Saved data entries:
━━━━━━━━

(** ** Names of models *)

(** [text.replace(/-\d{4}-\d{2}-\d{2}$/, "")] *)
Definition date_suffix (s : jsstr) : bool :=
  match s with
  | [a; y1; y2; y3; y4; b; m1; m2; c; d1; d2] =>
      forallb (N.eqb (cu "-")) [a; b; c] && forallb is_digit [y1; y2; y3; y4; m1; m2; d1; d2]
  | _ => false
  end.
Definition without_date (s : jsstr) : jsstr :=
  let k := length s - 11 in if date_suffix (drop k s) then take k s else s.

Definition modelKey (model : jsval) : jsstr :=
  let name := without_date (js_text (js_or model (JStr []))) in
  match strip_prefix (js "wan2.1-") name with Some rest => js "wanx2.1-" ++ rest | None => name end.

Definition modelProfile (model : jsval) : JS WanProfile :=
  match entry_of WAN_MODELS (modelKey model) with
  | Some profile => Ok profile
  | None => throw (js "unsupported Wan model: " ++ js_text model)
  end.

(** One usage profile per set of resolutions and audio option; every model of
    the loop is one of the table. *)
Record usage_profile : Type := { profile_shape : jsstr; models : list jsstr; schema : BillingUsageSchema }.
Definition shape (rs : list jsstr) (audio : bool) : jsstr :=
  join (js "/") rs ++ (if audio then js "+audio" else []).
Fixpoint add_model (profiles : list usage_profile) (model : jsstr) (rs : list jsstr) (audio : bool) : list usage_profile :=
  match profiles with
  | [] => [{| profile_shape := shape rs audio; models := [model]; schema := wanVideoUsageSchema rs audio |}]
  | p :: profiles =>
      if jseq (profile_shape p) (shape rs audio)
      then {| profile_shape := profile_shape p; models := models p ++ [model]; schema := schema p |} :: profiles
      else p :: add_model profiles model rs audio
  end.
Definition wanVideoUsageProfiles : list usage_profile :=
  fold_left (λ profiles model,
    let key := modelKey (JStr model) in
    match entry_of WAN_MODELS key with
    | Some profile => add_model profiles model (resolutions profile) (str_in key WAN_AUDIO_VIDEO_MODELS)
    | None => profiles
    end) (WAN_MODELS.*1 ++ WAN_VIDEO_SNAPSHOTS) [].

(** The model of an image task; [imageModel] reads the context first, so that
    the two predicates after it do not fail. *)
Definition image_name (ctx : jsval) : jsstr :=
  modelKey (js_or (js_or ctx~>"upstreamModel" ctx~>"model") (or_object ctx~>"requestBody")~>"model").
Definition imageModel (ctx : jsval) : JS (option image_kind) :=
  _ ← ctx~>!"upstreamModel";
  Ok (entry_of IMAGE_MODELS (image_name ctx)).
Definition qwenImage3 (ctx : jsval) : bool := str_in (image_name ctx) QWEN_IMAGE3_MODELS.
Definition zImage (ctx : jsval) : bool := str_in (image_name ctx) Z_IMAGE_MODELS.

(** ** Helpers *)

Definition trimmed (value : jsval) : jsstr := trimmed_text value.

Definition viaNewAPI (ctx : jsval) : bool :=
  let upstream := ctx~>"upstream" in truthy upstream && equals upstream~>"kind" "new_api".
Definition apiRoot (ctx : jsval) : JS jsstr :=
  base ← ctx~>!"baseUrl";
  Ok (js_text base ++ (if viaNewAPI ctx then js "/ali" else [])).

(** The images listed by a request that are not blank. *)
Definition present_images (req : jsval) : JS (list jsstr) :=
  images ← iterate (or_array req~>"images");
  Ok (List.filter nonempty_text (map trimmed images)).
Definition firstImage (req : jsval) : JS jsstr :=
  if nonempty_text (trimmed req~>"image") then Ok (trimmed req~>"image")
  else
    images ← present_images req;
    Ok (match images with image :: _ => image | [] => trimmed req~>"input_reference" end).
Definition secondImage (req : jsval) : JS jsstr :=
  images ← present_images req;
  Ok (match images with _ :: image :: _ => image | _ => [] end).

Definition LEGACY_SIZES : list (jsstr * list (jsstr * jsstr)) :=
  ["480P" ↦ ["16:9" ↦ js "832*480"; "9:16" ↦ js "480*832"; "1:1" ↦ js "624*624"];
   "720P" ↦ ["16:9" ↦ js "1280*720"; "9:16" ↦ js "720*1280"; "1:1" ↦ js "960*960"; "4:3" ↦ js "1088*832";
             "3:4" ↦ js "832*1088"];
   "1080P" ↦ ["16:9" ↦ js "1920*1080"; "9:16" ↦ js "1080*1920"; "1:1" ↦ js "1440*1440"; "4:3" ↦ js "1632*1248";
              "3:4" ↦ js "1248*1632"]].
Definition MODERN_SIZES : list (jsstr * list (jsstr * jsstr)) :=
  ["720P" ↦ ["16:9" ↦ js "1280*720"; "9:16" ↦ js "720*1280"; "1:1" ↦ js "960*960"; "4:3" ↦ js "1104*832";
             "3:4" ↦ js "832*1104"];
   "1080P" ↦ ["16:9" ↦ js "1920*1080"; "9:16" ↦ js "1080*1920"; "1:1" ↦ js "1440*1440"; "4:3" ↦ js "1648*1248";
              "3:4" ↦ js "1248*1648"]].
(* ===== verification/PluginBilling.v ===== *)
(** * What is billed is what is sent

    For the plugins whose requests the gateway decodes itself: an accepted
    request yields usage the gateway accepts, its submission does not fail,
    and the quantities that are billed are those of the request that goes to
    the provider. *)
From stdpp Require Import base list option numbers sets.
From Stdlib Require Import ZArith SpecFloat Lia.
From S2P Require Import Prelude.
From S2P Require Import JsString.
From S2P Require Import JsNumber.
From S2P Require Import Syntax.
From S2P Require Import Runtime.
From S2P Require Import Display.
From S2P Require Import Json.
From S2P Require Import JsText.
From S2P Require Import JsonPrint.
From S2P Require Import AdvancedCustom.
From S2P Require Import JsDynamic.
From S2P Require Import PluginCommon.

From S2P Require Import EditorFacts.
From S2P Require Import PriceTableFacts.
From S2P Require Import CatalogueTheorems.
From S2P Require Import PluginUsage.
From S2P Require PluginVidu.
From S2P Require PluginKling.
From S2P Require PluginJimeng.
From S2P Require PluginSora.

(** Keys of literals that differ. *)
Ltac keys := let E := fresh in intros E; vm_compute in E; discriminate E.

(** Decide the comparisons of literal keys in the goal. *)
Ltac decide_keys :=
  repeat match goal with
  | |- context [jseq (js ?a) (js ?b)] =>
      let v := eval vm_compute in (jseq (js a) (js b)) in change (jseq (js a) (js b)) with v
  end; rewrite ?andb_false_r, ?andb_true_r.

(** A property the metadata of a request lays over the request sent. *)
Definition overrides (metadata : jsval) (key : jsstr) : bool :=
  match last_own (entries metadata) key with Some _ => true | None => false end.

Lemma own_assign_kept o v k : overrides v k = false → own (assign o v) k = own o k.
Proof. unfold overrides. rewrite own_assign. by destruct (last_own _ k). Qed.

━━━━━━━━

#### [YOUR GOAL]
Find "the two predicates" in the entries above and copy that whole line exactly, then each line after it through the line that contains "(** ** Helpers *)".

#### [PROBLEM SOLUTION]
    the two predicates after it do not fail. *)
Definition image_name (ctx : jsval) : jsstr :=
  modelKey (js_or (js_or ctx~>"upstreamModel" ctx~>"model") (or_object ctx~>"requestBody")~>"model").
Definition imageModel (ctx : jsval) : JS (option image_kind) :=
  _ ← ctx~>!"upstreamModel";
  Ok (entry_of IMAGE_MODELS (image_name ctx)).
Definition qwenImage3 (ctx : jsval) : bool := str_in (image_name ctx) QWEN_IMAGE3_MODELS.
Definition zImage (ctx : jsval) : bool := str_in (image_name ctx) Z_IMAGE_MODELS.

(** ** Helpers *)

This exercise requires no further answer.